En El diablo en cada esquina Jordi Ledesma nos cuenta la vida de cuatro personajes que han vendido su alma.
Esteban es el hijo pequeño y consentido de un empresario de puertas venido a menos. A la muerte de su padre y con la crisis económica sus hermanos luchan por sacar adelante el negocio, mientras él «en cuanto se hizo un hombre, le empezaron a sobrar vicios, los carajillos de la mañana, las medianas del mediodía, el vino de la comida, las cañas de las siete y los cubatas de la noche, además de la cocaína, las pastillas, el cristal, las putas, el bingo…» Esteban estuvo a punto de ir a la cárcel, pero le salvó un buen abogado y la buena voluntad del juez. Desde entonces se gana la vida en campeonatos de golf en los que manipula su handicap para tener ventaja, pero no siempre vence y a Esteban le sigue gustando la noche. Por eso, cuando necesita dinero, recurrirá a el Mariscal.
«El viejo Mariscal capta almas extraviadas» y es una «ETT del crimen, capaz de disponer y suministrar personal cualificado para cualquier actividad delictiva. Cerrajeros, lanceros, expertos en seguridad y tecnología. Ladrones, correos, chóferes, falsificadores, químicos, atracadores, sicarios o artificieros. Tratantes de armas, mujeres, droga. Abogados, policías, aduaneros… Si lo puedes pagar, él lo consigue». Mariscal le propondrá a Esteban un plan sencillo:
«Te explico: se trata de una casa. El que maneja se queda en el auto, de campana. Dos bajan, el conserje abrirá la puerta y se dejará atar. Allí habrá una mujer. Vos subirás con ella hasta la segunda planta, en un despacho te dará la combinación de una caja fuerte.

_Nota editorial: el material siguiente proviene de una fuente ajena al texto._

(* ===== verification/TriggerExamples.v ===== *)
(** The trigger's theorems at concrete inputs, over the view of a runtime window:
    a minute grid with a hole, a Level that recovers and one that stays NORMAL. *)
From Stdlib Require Import Ascii.
From S2P Require Import Prelude Decimal Reason GoHash TriggerEvent History Trigger RecoveryWalk TriggerLevel TriggerRecord.
From S2P Require Import Window WindowInvariant WindowApply WindowAlign WindowHistory TriggerWindow WindowExamples.

Open Scope Z_scope.

(** ** The history: nothing observed at 180 *)

Definition quiet_levels : list LevelRequirement := [minutes 1 fingerprint_a 3 5; minutes 2 fingerprint_b 2 5].

Lemma quiet_levels_in_range : Forall requirement_in_range quiet_levels.
Proof. repeat constructor; simpl; by vm_compute. Qed.

Definition quiet_start : Window := window_of quiet_levels [].
Definition quiet_batch : list StatePoint :=
  (λ t, record "7" t LevelFactNormal LevelFactNormal) <$> [60; 120; 240; 300].
Definition quiet_window : Window := window_of quiet_levels [quiet_batch].

Definition quiet_results : list PointResult :=
  match ApplyContext quiet_start quiet_batch with Ok (rs, _) => rs | Err _ => [] end.

Lemma quiet_batch_is : ApplyContext quiet_start quiet_batch = Ok (quiet_results, quiet_window).
Proof. by vm_compute. Qed.

Lemma quiet_window_ok : window_ok quiet_window.
Proof.
  assert (window_ok quiet_start) as Hstart.
  { apply (NewWindow_ok quiet_levels quiet_start quiet_levels_in_range). by vm_compute. }
  exact (proj1 (ApplyContext_window_ok _ _ _ _ Hstart quiet_batch_is)).
Qed.

Definition quiet_view (id : Z) : view :=
  match History quiet_window id with Some v => v | None => mkView quiet_window 0 zero_requirement end.

Lemma quiet_view_ok id : id = 1 ∨ id = 2 → view_ok (quiet_view id).
Proof.
  intros Hid. pose proof (History_spec quiet_window id quiet_window_ok) as H. unfold quiet_view.
  destruct (History quiet_window id) eqn:E; [by apply H|]. exfalso. destruct Hid as [->| ->]; by vm_compute in E.
Qed.

Definition quiet_history (id : Z) : historyView := mkHistoryView (quiet_view id) "".
Definition quiet_observations : list (Z * bool) := [(60, false); (120, false); (240, false); (300, false)].

Lemma quiet_observations_of id : id = 1 ∨ id = 2 → observations (quiet_view id) = quiet_observations.
Proof. intros [->| ->]; by vm_compute. Qed.

Lemma quiet_represents id : id = 1 ∨ id = 2 → represents (quiet_history id) quiet_observations.
Proof.
  intros Hid. rewrite <- (quiet_observations_of id Hid).
  apply window_represents; [by apply quiet_view_ok|]. destruct Hid as [->| ->]; by vm_compute.
Qed.

(** ** The Plan: two of the last two positions trigger, two quiet windows recover *)

Definition digest_c : string := hex64 "c".

Definition quiet_level (id : Z) (recovers : bool) : CompiledLevel :=
  mkCompiledLevel (mkDefinition id "critical" id) (mkTrigger 2 1 60)
    (if recovers then mkRecovery true 2 else mkRecovery false 0) digest_c (if recovers then 3 else 2) 5
    fingerprint_a fingerprint_b.

Lemma quiet_level_in_range id recovers : level_in_range (quiet_level id recovers).
Proof. destruct recovers; split; simpl; by vm_compute. Qed.

Definition quiet_plan : CompiledPlan :=
  mkPlan [quiet_level 1 true; quiet_level 2 false] "tenant" "42" 7 true "" "time_series" true 60 60 (λ _, 0).

Definition quiet_fact (id : Z) (recovers : bool) : DetectionFact :=
  mkDetection (Definition_ (quiet_level id recovers)) fingerprint_a DetectionNormal ""
    (mkEvidence digest_c (Some 0) None None "").

Definition quiet_record : DetectionRecord :=
  mkDetectionRecord "record-300" 300 [mkProjected "12.000000" true ""] [quiet_fact 1 true; quiet_fact 2 false].

Definition active : EffectiveTimeFact := mkEffective EffectiveTimeActive digest_c digest_c digest_c 0 1000.

Definition generous : EvaluationLimitsV2 := mkLimits 10 100 100 100 10 100000 1000.

(** The open alert set contains the series when [open]. *)
Definition quiet_request (open : bool) : EvaluationRequestV2 historyView :=
  mkRequest "tenant" "2" (Some quiet_plan) quiet_record "record-300" 300 (Some ∅) (Some ∅)
    [(1, Some (quiet_history 1)); (2, Some (quiet_history 2))] [(1, active); (2, active)] 330 "execution" false
    generous (Some (mkOpenAlerts (λ _ _ _, open) (Some false))) None.

(** ** The environment of the examples *)

(** Decimal digits, without sign or overflow. *)
Fixpoint decimal (acc : Z) (bytes : list Z) : option Z :=
  match bytes with
  | [] => Some acc
  | c :: bytes => if (48 <=? c) && (c <=? 57) then decimal (acc * 10 + (c - 48)) bytes else None
  end.
Definition parse (s : string) : option Z := match bytes_of_string s with [] => None | bytes => decimal 0 bytes end.

Definition measure (results : list LevelResultV1) : result string Z := Ok (1000 * Z.of_nat (length results)).
Definition sealed (_ : EvaluationRequestV2 historyView) (dedupe _ : string) (_ : option StrategySnapshotRef)
    (_ : list LevelResultV1) (_ : Z) : result string string := Ok dedupe.
Definition dedupe_of (_ : EvaluationRequestV2 historyView) : result string string := Ok "dedupe"%string.
Definition subject_of (_ : EvaluationRequestV2 historyView) : result string string := Ok "subject"%string.

Notation evaluate := (EvaluateV2 parse validCanonicalDecimalV2 measure sealed dedupe_of subject_of).

Definition evaluated (open : bool) : EvaluationResultV2 (Body := string) (Subject := string) :=
  match evaluate (quiet_request open) with
  | Ok r => r
  | Err _ => mkResult "" "" [] None (mkCounts 0 0 0 0 0 0 0 0) zero_gate ""
  end.

Lemma evaluated_is open : evaluate (quiet_request open) = Ok (evaluated open).
Proof. destruct open; by vm_compute. Qed.

Lemma plan_fits : Z.of_nat (length (Levels quiet_plan)) ≤ maxUint32.
Proof. by vm_compute. Qed.

(** ** Level 1 on its own *)

Definition level_one_evaluated : LevelOutcomeV2 * LevelResultV1 :=
  match evaluateLevelV2 (quiet_request true) (quiet_level 1 true) (quiet_fact 1 true) (quiet_history 1) active StateAdvance with
  | Ok x => x
  | Err _ => (open_outcome (quiet_level 1 true) "", zero_level_result)
  end.

Lemma level_one_is :
  evaluateLevelV2 (quiet_request true) (quiet_level 1 true) (quiet_fact 1 true) (quiet_history 1) active StateAdvance
  = Ok (level_one_evaluated.1, level_one_evaluated.2).
Proof. by vm_compute. Qed.

(** The hole at 180 leaves two windows open: they are stepped over. *)
Example level_one_evidence :
  dw_Recovery (lr_DecisionWindow level_one_evaluated.2) = mkRecoveryEvidence true 2 2 1 2.
Proof. by vm_compute. Qed.

Lemma level_verdict_witness :
  lo_Result level_one_evaluated.1
  = reference_verdict (quiet_level 1 true) (quiet_fact 1 true) quiet_observations 300 HistoryWarming.
Proof.
  exact (proj1 (TriggerLevel.level_verdict (quiet_request true) (quiet_level 1 true) (quiet_fact 1 true) (quiet_history 1)
    quiet_observations active StateAdvance level_one_evaluated.1 level_one_evaluated.2
    (quiet_represents 1 (or_introl eq_refl)) (quiet_level_in_range 1 true) ltac:(by vm_compute) ltac:(by vm_compute)
    ltac:(by vm_compute) ltac:(by vm_compute) level_one_is)).
Defined.

Lemma recovery_sound_witness :
  ∃ ks, 2 ≤ Z.of_nat (length ks) ∧ ∀ k, k ∈ ks → 0 ≤ k < 5.
Proof.
  destruct (TriggerLevel.recovery_sound (quiet_request true) (quiet_level 1 true) (quiet_fact 1 true) (quiet_history 1)
    quiet_observations active StateAdvance level_one_evaluated.1 level_one_evaluated.2
    (quiet_represents 1 (or_introl eq_refl)) (quiet_level_in_range 1 true) ltac:(by vm_compute)
    level_one_is ltac:(by vm_compute)) as (_ & ks & Hlen & _ & Hks).
  exists ks. split; [exact Hlen|]. intros k Hk. exact (proj1 (Hks k Hk)).
Defined.

Lemma quiet_digest : digest_typed (level_summary (quiet_request true) (quiet_level 1 true) (quiet_history 1)).
Proof.
  split; [by vm_compute|]. apply Forall_forall. intros b Hb. revert b Hb.
  apply Forall_forall. apply (bool_decide_unpack _). by vm_compute.
Qed.

(** A decimal as the contract's JSON takes it. *)
Definition decimal_accepted (value : string) : bool := validCanonicalDecimalV2 value && float64_finite value.

(** The largest float64 is taken, a number half a step past it is not. *)
Example overflow_refused :
  let digits := Decimal.print_digits (2 ^ 1024 - 2 ^ 970) in
  let below := Decimal.print_digits (2 ^ 1024 - 2 ^ 970 - 1) in
  validCanonicalDecimalV2 (digits +:+ ".000000") = true ∧ decimal_accepted (digits +:+ ".000000") = false ∧
  decimal_accepted (below +:+ ".999999") = true.
Proof. by vm_compute. Qed.

Lemma level_result_admissible_witness :
  validate_level_result decimal_accepted true 0 level_one_evaluated.2 = Ok tt.
Proof.
  apply (TriggerLevel.level_result_admissible decimal_accepted
    (λ s (H : validCanonicalDecimalV2 s = true), eq_trans (f_equal (λ b, b && float64_finite s) H) eq_refl)
    (quiet_request true) (quiet_level 1 true) (quiet_fact 1 true) (quiet_history 1)
    quiet_observations active StateAdvance level_one_evaluated.1 level_one_evaluated.2 true 0
    (quiet_represents 1 (or_introl eq_refl))).
  - split; [apply quiet_level_in_range|by vm_compute|by vm_compute|by vm_compute|exists 3; by vm_compute].
  - by vm_compute.
  - exact quiet_digest.
  - by left.
  - exact level_one_is.
  - by vm_compute.
  - by vm_compute.
Defined.

(** ** The record *)

Lemma record_counts_witness :
  ec_Levels (Counts (evaluated true)) = 2 ∧ RecordResult (evaluated true) = LevelResultRecovery.
Proof.
  destruct (TriggerRecord.record_counts parse validCanonicalDecimalV2 measure sealed dedupe_of subject_of (quiet_request true) (evaluated true) (evaluated_is true))
    as (_ & Hlevels & _ & _ & _ & _ & _ & Hresult & _).
  { intros plan [= <-]. exact plan_fits. }
  split; [rewrite Hlevels|rewrite Hresult]; vm_compute; reflexivity.
Defined.

Lemma event_built_witness :
  ec_Events (Counts (evaluated true)) = 1 ∧ ec_Events (Counts (evaluated false)) = 0.
Proof.
  split.
  - assert (bool_decide (is_Some (TriggerEvent (evaluated true))) = true) as Hsome by by vm_compute.
    pose proof (TriggerRecord.event_built parse validCanonicalDecimalV2 measure sealed dedupe_of subject_of
      (quiet_request true) (evaluated true) quiet_plan (evaluated_is true) eq_refl plan_fits) as H.
    revert Hsome H. generalize (evaluated true) as r. intros r Hsome H. cbn zeta in H.
    destruct (TriggerEvent r); [exact (proj1 H)|done].
  - assert (bool_decide (is_Some (TriggerEvent (evaluated false))) = false) as Hnone by by vm_compute.
    pose proof (TriggerRecord.event_built parse validCanonicalDecimalV2 measure sealed dedupe_of subject_of
      (quiet_request false) (evaluated false) quiet_plan (evaluated_is false) eq_refl plan_fits) as H.
    revert Hnone H. generalize (evaluated false) as r. intros r Hnone H. cbn zeta in H.
    destruct (TriggerEvent r); [done|exact (proj1 H)].
Defined.

Lemma recovery_gate_witness :
  (Beside (RecoveryGate (evaluated false)), BesideLevelID (RecoveryGate (evaluated false)))
  = (RecoveryBesideLevelWithoutRecovery, 2) ∧ Held (RecoveryGate (evaluated false)) = true.
Proof.
  destruct (TriggerRecord.recovery_gate parse validCanonicalDecimalV2 measure sealed dedupe_of subject_of (quiet_request false) (evaluated false) quiet_plan
    (evaluated_is false) eq_refl plan_fits) as [Hbeside Hheld]; [by vm_compute|].
  split; [rewrite Hbeside; by vm_compute|]. apply Hheld. split; [by vm_compute|].
  exists (mkOpenAlerts (λ _ _ _, false) (Some false)), (Some (mkSnapshotRef "tenant" 2 42 7)), "dedupe"%string.
  split; [reflexivity|]. split; [by vm_compute|by right].
Defined.

Lemma quiet_serves : view_serves (quiet_view 1) (quiet_level 1 true) 3 300.
Proof.
  split; [by apply quiet_view_ok; left|by vm_compute|by vm_compute|by vm_compute|by vm_compute| |by vm_compute|by vm_compute].
  intros x b Hx%elem_of_observations; [|by apply quiet_view_ok; left].
  rewrite quiet_observations_of in Hx by (by left).
  assert (Forall (λ o : Z * bool, (60 | 300 - o.1)) quiet_observations) as Hall.
  { repeat constructor; [by exists 4|by exists 3|by exists 1|by exists 0]. }
  rewrite Forall_forall in Hall. exact (Hall _ Hx).
Qed.

Lemma level_evaluates_witness :
  ∃ outcome r, evaluateLevelV2 (quiet_request true) (quiet_level 1 true) (quiet_fact 1 true) (quiet_history 1) active
                 StateAdvance = Ok (outcome, r).
Proof.
  refine (TriggerWindow.level_evaluates (quiet_request true) (quiet_view 1) (quiet_level 1 true) (quiet_fact 1 true) ""
    active StateAdvance 3 (mkDetectEvidence "NORMAL" digest_c "12.000000" None None "" "ACTIVE") _ _ _ quiet_serves _ _ _).
  - split; [apply quiet_level_in_range|by vm_compute|by vm_compute|by vm_compute|exists 3; by vm_compute].
  - by vm_compute.
  - by vm_compute.
  - by left.
  - by vm_compute.
  - intros _. by vm_compute.
Defined.
(* ===== verification/LevelCompiler.v ===== *)
(** The compilation of a Level (strategy/compiler.go, [compileLevel]; strategy/registry.go;
    strategy/g4_contract.go): its algorithms through the registry, its trigger and recovery
    plans, the history it requires and retains, and its fingerprints. *)
From S2P Require Import Prelude GoHash TriggerEvent History Trigger.
From S2P Require Import Reason Decimal AlgorithmInput Predicate ThresholdCompiler EffectiveTime.

Open Scope Z_scope.

(** ** Data (contract/v2_model.go, strategy/types.go) *)

Definition TriggerPlanTypeNOfM : string := "N_OF_M".
Definition RecoveryPlanTypeContinuousTriggerMiss : string := "CONTINUOUS_TRIGGER_MISS".

(** The configuration by its JSON. *)
Record TypedPlanV1 : Type := mkTypedPlan {
  tp_Type : string;
  tp_Version : Z;
  tp_Config : string;
}.

Record AlgorithmIRV2 : Type := mkAlgorithmIR {
  air_Type : string;
  air_Version : Z;
  air_Config : string;
}.

Record LevelIRV2 : Type := mkLevelIR {
  lir_Definition : LevelDefinitionV2;
  lir_Connector : string;
  lir_Algorithms : list AlgorithmIRV2;
  lir_TriggerPlan : TypedPlanV1;
  lir_RecoveryPlan : TypedPlanV1;
}.

Record triggerPlanConfigV1 : Type := mkTriggerConfig {
  tpc_WindowSize : Z;
  tpc_RequiredAnomalies : Z;
  tpc_StepSeconds : Z;
  TimezoneRef : string;
  Uptime : option uptimeConfigV1;
}.

Record recoveryPlanConfigV1 : Type := mkRecoveryConfig {
  rpc_Enabled : option bool;
  rpc_ConsecutiveWindows : Z;
}.

Record Terminal : Type := mkTerminal {
  term_LevelID : Z;
  term_ReasonCode : string;
  term_FieldPath : string;
  term_Detail : string;
}.

Record StateRequirement : Type := mkStateRequirement {
  sr_RequiredDetectHistoryPoints : Z;
  sr_RetentionPoints : Z;
}.

Definition StateIdentityView (requirement : StateRequirement) : StateRequirement :=
  mkStateRequirement (sr_RequiredDetectHistoryPoints requirement) (sr_RequiredDetectHistoryPoints requirement).

Record ResourceEstimate : Type := mkEstimate {
  re_FixedComputeCost : Z;
  re_CostPerRecord : Z;
  StatePointsPerSeries : Z;
  CompiledBytes : Z;
  re_Algorithms : Z;
  re_ASTNodes : Z;
}.

Record LevelFingerprints : Type := mkFingerprints {
  fp_Detect : string;
  fp_Trigger : string;
}.

Record CompiledAlgorithmPlan : Type := mkAlgorithmPlan {
  algorithmPlanID : string;
  cap_kind : string;
  cap_version : Z;
  cap_capability : AlgorithmCapability;
  cap_capabilityDigest : string;
  cap_compilerVersion : string;
  cap_proofVersion : string;
  normalizedConfigDigest : string;
  cap_config : compiledAlgorithmConfig;
  cap_inputProjection : AlgorithmInputProjection;
  cap_inputRequirements : list AlgorithmInputRequirement;
  stateCompatibilityFingerprint : string;
}.

Record compiledAlgorithmSemantic : Type := mkAlgorithmSemantic {
  cas_AlgorithmPlanID : string;
  cas_Kind : string;
  cas_Version : Z;
  cas_CapabilityDigest : string;
  cas_CompilerVersion : string;
  cas_ProofVersion : string;
  cas_NormalizedConfigDigest : string;
  cas_InputProjection : AlgorithmInputProjection;
  cas_InputRequirements : list AlgorithmInputRequirement;
  cas_StateCompatibilityFingerprint : string;
}.

(** [CompiledAlgorithmPlan.semantic]. *)
Definition algorithm_semantic (plan : CompiledAlgorithmPlan) : compiledAlgorithmSemantic :=
  mkAlgorithmSemantic (algorithmPlanID plan) (cap_kind plan) (cap_version plan) (cap_capabilityDigest plan)
    (cap_compilerVersion plan) (cap_proofVersion plan) (normalizedConfigDigest plan) (cap_inputProjection plan)
    (cap_inputRequirements plan) (stateCompatibilityFingerprint plan).

Record CompiledLevel : Type := mkLevel {
  level_definition : LevelDefinitionV2;
  level_connector : string;
  level_algorithms : list CompiledAlgorithmPlan;
  level_detectors : list DetectorSpec;
  level_trigger : TriggerPlan;
  level_recovery : RecoveryPlan;
  level_effectiveTime : EffectiveTimeRequirement;
  level_stateRequirement : StateRequirement;
  level_fingerprints : LevelFingerprints;
  level_resourceEstimate : ResourceEstimate;
}.

(** A compiled Level as the trigger reads it (the accessors of strategy/types.go). *)
Definition trigger_view (level : CompiledLevel) : Trigger.CompiledLevel :=
  mkCompiledLevel (level_definition level) (level_trigger level) (level_recovery level)
    (etr_digest (level_effectiveTime level))
    (sr_RequiredDetectHistoryPoints (level_stateRequirement level)) (sr_RetentionPoints (level_stateRequirement level))
    (fp_Detect (level_fingerprints level)) (fp_Trigger (level_fingerprints level)).

(** ** What is encoded outside

    The canonical digests of what is compiled, none when it does not encode, and the JSON
    of the configurations, read strictly. *)
Class CompilerDigests : Type := {
  normalizer_digest : NumericNormalizerSpec → option string;
  predicate_digest : predicateWire → option string;
  requirement_digest : EffectiveTimeRequirement → option string;
  capability_digest : AlgorithmCapability → option string;
  config_digest : compiledAlgorithmConfig → option string;
  state_compatibility_digest : string → Z → string → string → string → string →
    AlgorithmInputProjection → list AlgorithmInputRequirement → option string;
  plan_identity_digest : Z → Z → string → option string;
  projection_digest : InputProjectionV2 → option string;
  level_semantics_digest : string → list compiledAlgorithmSemantic → option string;
  level_detect_digest : Z → string → string → option string;
  level_trigger_digest : string → TypedPlanV1 → TypedPlanV1 → option string;
}.
(** C33: the group of a series is its values under the named dimensions: it exists
    exactly when the series carries them all, it does not depend on the order
    they are named in, its key reads back as the group, and two series share a
    key exactly when they agree on every named dimension. *)
Theorem group_identity series agg :
  (is_Some (Project series agg) ↔ ∀ name, name ∈ agg → is_Some (series !! name)) ∧
  (∀ agg', agg ≡ₚ agg' → Project series agg = Project series agg') ∧
  ∀ g, Project series agg = Some g →
    (""%string ∉ agg → ParseGroupKey (Key g) = Some g) ∧
    ∀ series' g', Project series' agg = Some g' →
      Key g = Key g' ↔ ∀ name, name ∈ agg → series !! name = series' !! name.
Proof.
  split; [apply Project_is_Some|]. split; [intros agg' ?; by apply Project_perm|]. intros g Hg. split.
  - by eapply parse_projected.
  - intros series' g' Hg'. rewrite <- (Project_eq series series' agg g g') by done.
    split; [apply (inj Key)|by intros ->].
Qed.

(** The part of a Slot's series that was projected. *)
Record tallied (agg : list string) (seen : list (gmap string string)) (tally : ProjectionTally) : Prop := {
  tallied_groups key g : Groups tally !! key = Some g ↔ Key g = key ∧ ∃ series, series ∈ seen ∧ Project series agg = Some g;
  tallied_dropped : Dropped tally = Z.of_nat (length (filter (λ series, Project series agg = None) seen));
}.

Lemma tally_step agg seen tally series :
  Z.of_nat (length (seen ++ [series])) ≤ maxUint64 → tallied agg seen tally →
  tallied agg (seen ++ [series]) (tally_series agg tally series).
Proof.
  intros Hmax [Hg Hd]. pose proof (length_filter (λ series, Project series agg = None) seen) as Hle.
  rewrite length_app in Hmax. cbn [length] in Hmax. unfold tally_series.
  destruct (Project series agg) as [g|] eqn:Hp.
  - split; cbn [Groups Dropped].
    + intros key g'. destruct (decide (Key g = key)) as [<-|Hne].
      * rewrite lookup_insert_eq. split; [intros [= <-]; set_solver|]. intros [?%(inj Key) _]. congruence.
      * rewrite lookup_insert_ne, Hg by done. split; [set_solver|].
        intros [<- (s & [Hs| ->]%elem_of_snoc & Hs')]; [by eauto|]. congruence.
    + rewrite filter_app, length_app, Hd. rewrite (filter_cons_False _ series) by congruence. simpl. lia.
  - split; cbn [Groups Dropped].
    + intros key g. rewrite Hg. split; [set_solver|]. intros [<- (s & [Hs| ->]%elem_of_snoc & Hs')]; [by eauto|congruence].
    + rewrite filter_app, length_app, Hd. rewrite (filter_cons_True _ series) by done. simpl. rewrite u64_id; go_lia.
Qed.

(** The groups of a Slot are those of its series, each under its own key, and
    every series that lacks a named dimension is counted. *)
Lemma project_series series agg :
  Z.of_nat (length series) ≤ maxUint64 → tallied agg series (ProjectSeries series agg).
Proof.
  unfold ProjectSeries. induction series as [|s series IH] using rev_ind; intros Hmax.
  - split; [|done]. intros key g. simpl. rewrite lookup_empty. split; [done|]. intros [_ (s & Hs & _)]. set_solver.
  - rewrite foldl_app. simpl. apply tally_step; [done|]. apply IH. rewrite length_app in Hmax. lia.
Qed.

(** A key this package did not write is read as a group too, whose own key is
    another text: the escape of a byte that needs none is kept in the name. *)
Definition stray_escape : string := "a\b=1,__NO_DATA_DIMENSION__=true".

(** Reading a key is not the exact inverse of writing it: some text that no
    group's key is reads as a group. *)
Lemma parse_accepts_stray :
  ∃ g, ParseGroupKey stray_escape = Some g ∧ Key g ≠ stray_escape ∧ ∀ h, Key h ≠ stray_escape.
Proof.
  exists (mkGroup [mkDimension "a\b" "1"]). split; [by vm_compute|]. split; [by vm_compute|].
  intros h Hh. pose proof (split_Key h) as Hs. rewrite Hh in Hs.
  change (splitEscaped stray_escape comma) with (Some ["a\b=1"; tag_text]%string) in Hs. injection Hs as Hs.
  assert (length (dimensions h) = 1%nat) as Hlen.
  { apply (f_equal length) in Hs. rewrite length_app, (length_fmap key_part) in Hs. simpl in Hs. lia. }
  destruct h as [[|d [|]]]; try discriminate Hlen. cbn [dimensions fmap list_fmap app] in Hs. injection Hs as Hs.
  pose proof (split_key_part d) as Hd. rewrite <- Hs in Hd.
  change (splitEscaped "a\b=1" equals) with (Some ["a\b"; "1"]%string) in Hd. injection Hd as Hn _.
  symmetry in Hn. pose proof (unescape_escape (Name d)) as He. rewrite Hn in He. rewrite <- He in Hn. by vm_compute in Hn.
Qed.

(** ** At concrete series *)

Definition host_series (ip cloud : string) : gmap string string :=
  {["ip" := ip; "cloud" := cloud; "device" := "sda"]}%string.

Example host_key :
  Key <$> Project (host_series "10.0.0.1" "a=b,c") ["ip"; "cloud"]%string
  = Some "cloud=a\=b\,c,ip=10.0.0.1,__NO_DATA_DIMENSION__=true"%string.
Proof. by vm_compute. Qed.

Lemma group_identity_witness :
  ParseGroupKey "cloud=a\=b\,c,ip=10.0.0.1,__NO_DATA_DIMENSION__=true"
  = Project (host_series "10.0.0.1" "a=b,c") ["ip"; "cloud"]%string.
Proof.
  destruct (Group.group_identity (host_series "10.0.0.1" "a=b,c") ["ip"; "cloud"]%string) as (_ & _ & H).
  specialize (H (mkGroup [mkDimension "cloud" "a=b,c"; mkDimension "ip" "10.0.0.1"]) ltac:(by vm_compute)).
  destruct H as [H _]. etransitivity; [apply H|by vm_compute]. apply (bool_decide_unpack _). by vm_compute.
Defined.
Inductive fate (key : string) : cell → Prop :=
  | fate_unavailable :
      looked input = false → expects key → fate key (mkCell (Some VerdictUnavailable) (in_Memory input !! key) None)
  | fate_unlooked :
      looked input = false → ¬ expects key → fate key (mkCell None (in_Memory input !! key) None)
  | fate_reported :
      looked input = true → reported key → ¬ (expects key ∧ key ∈ OutOfBusiness input) →
      fate key (mkCell (Some VerdictNormal) (if bool_decide (key = whole) then None else Some (seen_now input)) None)
  | fate_foreign :
      looked input = true → expects key → key ∈ OutOfBusiness input →
      fate key (mkCell (if bool_decide (SuppressedAt (remembered key) = 0 ∨ reported key) then Some VerdictNormal else None) None None)
  | fate_absent :
      looked input = true → ¬ reported key → tracked key → SuppressedAt (remembered key) = 0 →
      expires input (remembered key) = false →
      fate key (mkCell (Some VerdictAnomaly) (Some (mkMemory (last_seen key) (first_absent input (remembered key)) 0)) None)
  | fate_expired :
      looked input = true → ¬ reported key → tracked key → SuppressedAt (remembered key) = 0 →
      expires input (remembered key) = true →
      fate key (mkCell None (if bool_decide (expects key ∧ Source (in_Roster input) = RosterHistory) then None
                             else Some (mkMemory (last_seen key) (first_absent input (remembered key)) now)) None)
  | fate_stopped :
      looked input = true → ¬ reported key → tracked key → SuppressedAt (remembered key) ≠ 0 →
      fate key (mkCell None (in_Memory input !! key) None)
  | fate_silent :
      looked input = true → ¬ reported key → speaks_whole key → in_TrackingExhaustedAt input ≠ 0 →
      fate key (mkCell None (in_Memory input !! key) None)
  | fate_closed :
      looked input = true → ¬ reported key → ¬ expects key → ¬ speaks_whole key → open key →
      fate key (mkCell (Some VerdictNormal) None (Some true))
  | fate_dropped :
      looked input = true → ¬ reported key → ¬ expects key → ¬ speaks_whole key →
      FirstAbsent (remembered key) ≠ 0 → SuppressedAt (remembered key) ≠ 0 → fate key (mkCell None None None)
  | fate_kept :
      looked input = true → ¬ reported key → ¬ expects key → ¬ speaks_whole key → FirstAbsent (remembered key) = 0 →
      fate key (mkCell None (if bool_decide (forgotten key) then None else in_Memory input !! key) None).

Lemma close_at_verdict d key c v : cell_verdict c = Some v → close_at input d key c = c.
Proof. intros H. unfold close_at, closes. rewrite H. simpl. by rewrite andb_false_r. Qed.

La abrís, sacás lo que haya dentro, atás a la mina y te largás. Hacelo rápido, en ese orden y no te lleves nada más».
Nada sucederá como previsto y Esteban navegará contra corriente porque los dados de la partida están trucados. El intendente Solís, encargado de investigar lo que sucedió en esa casa, está en la nómina de Mariscal «básicamente como informador». Sin embargo, Dulce, una prostituta colombiana que llegó a Barcelona buscando a su hijo, puede alterar los planes de todos porque se ha llevado lo que Estaban fue a buscar.
En El diablo en cada esquina Jordi Ledesma nos ofrece una novela negra coral cargada de maldad. Ningún personaje, ya sea principal o secundario, es inocente y todos por dinero, poder o supervivencia son capaces de cualquier cosa. Además hay crítica social a través de los personajes y sus vidas, como muestra, Santi, el cuarto protagonista, un legionario que después de su paso por las COES trabaja para Mariscal. Santi «ha crecido en la periferia de una ciudad insana, enferma, cuyo centro ofrece a sus visitantes mamadas indiscretas, a diez euros, en esquinas impregnadas de vómito y orín. Y alojamiento público en banco o cajero, sobre cartón, con una garrafa vacía por almohada. Una ciudad que propone asalto y tirón para pagar el speedball«.
La trama conduce a todos los personajes, sin ninguna conexión aparente, a puntos donde las acciones de unos condicionan las de otros o directamente coinciden. Esto logra que el lector esté siempre pendiente de lo que va a suceder. De hecho hay más de un giro que, por lo imprevisible, empuja a ir más allá. La escena en la que Esteban entra en la casa y se da cuenta de que el plan no marcha, descoloca al personaje y al lector. No entro en más detalles para no destripar la lectura.
Por último, destaco de El diablo en cada esquina las escenas de acción, su recreación me ha recordado las de los clásicos de las novelas de harboiled, en las que un enfrentamiento no se salda con un disparo, sino que hay forcejeos, luces que se apagan, empujones, puñetazos, sangre, humo… Si a todo esto le sumamos una novela con un lenguaje cuidado y menos de doscientas páginas, tiene todos los ingredientes para disfrutar de una buena novela (negra).